The 2020-21 figure is a much bigger one than estimated in the government’s July Economic and Fiscal Update, due to a number of factors, including the change in the eligibility rules for JobKeeper announced after Victoria returned to lockdown, weaker tax revenue due to the lockdown impact and, critically, additional spending and tax concessions.
ANZ Research’s focus on budget night will be fiscal stimulus, and whether it matches or exceeds its sizeable expectations.
An October budget itself is an event. It feels like we have been talking about the budget forever. This is understandable given the primary role fiscal policy has played in combating the economic impact of the pandemic. How it is delivered will also matter, as ANZ Research analysis shows different cohorts react differently to income supplements.
Some additional spending has already been flagged, including $A1.5 billion for manufacturing over four years. But the total amount revealed so far has been small and certainly nothing of the order that ANZ Research expects.
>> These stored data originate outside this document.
(* ===== verification/Samples.v ===== *)
(** * Small kernel states

    Concrete states the examples of the development evaluate the kernel on:
    tasks built from the values [rx_create_task] gives them, queued by hand. *)

From stdpp Require Import base gmap.
From Stdlib Require Import ZArith.
From S2P Require Import Prelude State.
#[local] Open Scope Z_scope.

(** A zeroed task control block. *)
Definition tcb0 : tcb :=
  mk_tcb 0 [] 0 0 0 0 0 0 0 RX_TASK_SUSPEND 0 0 0 0 0 0
    None None None None None None None None None 0.

(** A task of priority [p] in the state [st], linked to [n]. *)
Definition task (p : Z) (st : task_state) (n : ptr) : tcb :=
  set_t_next n (set_t_state st (set_t_orig_prio p (set_t_prio p tcb0))).

Definition timer0 : timer_list := mk_timer 0 0 0 None None None None None.

Definition kst0 : kst :=
  mk_kst ∅ ∅ ∅ ∅ ∅ ∅ ∅ ∅ ∅ ∅ ∅ None None None 0 0 0 0 0 None None None 0 0
    ∅ 0 [] [] 0 0 0.

(** Task 1 (priority 1) runs, task 2 (priority 5) and the idle task 3
    (priority 31) are ready, task 4 (priority 2) is suspended and linked
    nowhere. *)
Definition tasks3 : gmap positive tcb :=
  <[1%positive := task 1 RX_TASK_RUNNING (Some 2%positive)]>
  (<[2%positive := task 5 RX_TASK_READY (Some 3%positive)]>
  (<[3%positive := task 31 RX_TASK_READY None]>
  (<[4%positive := task 2 RX_TASK_SUSPEND None]> ∅))).

Definition sample : kst :=
  set_k_curr (Some 1%positive) (set_k_ready (Some 1%positive) (set_k_tasks tasks3 kst0)).

(** The same tasks with task 4 marked ready and not yet queued. *)
Definition tasks4r : gmap positive tcb :=
  <[4%positive := task 2 RX_TASK_READY None]> tasks3.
Some bigger-ticket items have been hinted at, such as bringing forward some personal tax cuts already legislated and tax incentives for business. This is where positive surprises are possible.
There has been discussion about whether the government might bring forward to July 2021 both remaining stages of proposed income tax cuts. ANZ Research has assumed only the tax cuts planned for July 2022 are brought forward to 2021.
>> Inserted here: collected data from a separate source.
(** A queued task is taken out of the ready queue just after its control block
    has changed (its state, its priority, what it waits for): the others make a
    well-formed queue. *)
Lemma leave_queue s ts l1 x l2 tx tx' :
  ready_queue ts (k_ready s) (l1 ++ x :: l2) -> ts !! x = Some tx ->
  t_next tx' = t_next tx -> k_tasks s = <[x := tx']> ts ->
  exists ts2,
    __rx_remove_from_ready_q (Some x) s
      = Done OS_OK (rq_upd ts2 (head (l1 ++ l2)) (k_need_resched s) s) /\
    ready_queue ts2 (head (l1 ++ l2)) (l1 ++ l2) /\
    ts2 !! x = Some (set_t_next None tx') /\
    relinked (l1 ++ x :: l2) (<[x := tx']> ts) ts2 /\
    (forall y, y <> x -> prio ts2 y = prio ts y).
Proof.
  intros Hq Hx Hn Hts.
  assert (Hni : x ∉ l1 ++ l2) by (eapply nodup_mid, ready_queue_nodup, Hq).
  destruct Hq as [Hc Hs Hr].
  assert (Hc1 : chain t_next (k_tasks s) (k_ready s) (l1 ++ x :: l2)).
  { rewrite Hts. by eapply seg_insert_same. }
  destruct (remove_ready_spec s l1 l2 x Hc1) as (ts2 & t2 & E2 & Hc2 & Hr2 & Hx2 & Hx2').
  rewrite Hts in Hr2, Hx2. rewrite lookup_insert_eq in Hx2. simplify_eq.
  assert (Hpy : forall y, y <> x -> prio ts2 y = prio ts y).
  { intros y Hy. rewrite (relinked_prio _ _ _ _ Hr2), prio_insert. by case_decide. }
  exists ts2. split_and!; [done| |done|done|done]. constructor; [done| |].
  - eapply prio_sorted_ext; [|by eapply sorted_remove]. intros y Hy. apply Hpy.
    intros ->. by apply Hni.
  - intros y t Hy Ht. assert (y <> x) by (intros ->; by apply Hni).
    destruct (ts !! y) as [t0|] eqn:Ey.
    + edestruct (relinked_lookup _ _ _ y t0 Hr2) as [n E]; [by rewrite lookup_insert_ne|].
      simplify_eq. refine (Hr y t0 _ Ey). rewrite elem_of_app in Hy |- *.
      rewrite elem_of_cons. tauto.
    + eapply relinked_None in Hr2; [by rewrite Hr2 in Ht|]. by rewrite lookup_insert_ne.
Qed.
There has also been speculation the tax cuts could be brought forward to July 2020 – and so backdated – which would be a major positive surprise relative to what ANZ Research has assumed.
On the business side, significant tax incentives for investment are a minimum expectation for ANZ Research.
Another change that has recently appeared in media commentary is the introduction of a (likely temporary) loss carry-back provision. This would allow businesses losing money in 2020-21 to claim back tax paid in previous years. A number of countries have introduced or expanded such schemes in response to the pandemic.
ANZ Research expects the key focus of the budget to be jobs. The tax cuts will be framed in that manner, as has the manufacturing support and a likely wide range of other measures. There will also likely be measures aimed at reducing red tape and boosting productivity.
With jobs growth and productivity in mind, ANZ Research expects to see considerable additional funds devoted to infrastructure.
This will likely be in the form of direct spending by the government, possibility including existing or new government business enterprises, but also increased payments to states and territories that bring forward and accelerate infrastructure projects.
While the budget will be focused on the economic recovery, ANZ Research expects further ‘bridge building’ in the form of additional direct-income support.
The fourth-quarter fiscal cliff is very real, in ANZ Research’s view. To minimise the risk this cliff sees GDP contract again, additional cash stimulus across November and December may be appropriate.
ANZ Research has factored into its forecast direct cash stimulus of $A5 billion to $A10 billion, to a range of households in the current quarter. There have been hints additional support may be coming but no specifics.
With the government focused on getting the private sector into job-creation mode, there is also scope for further positive surprises.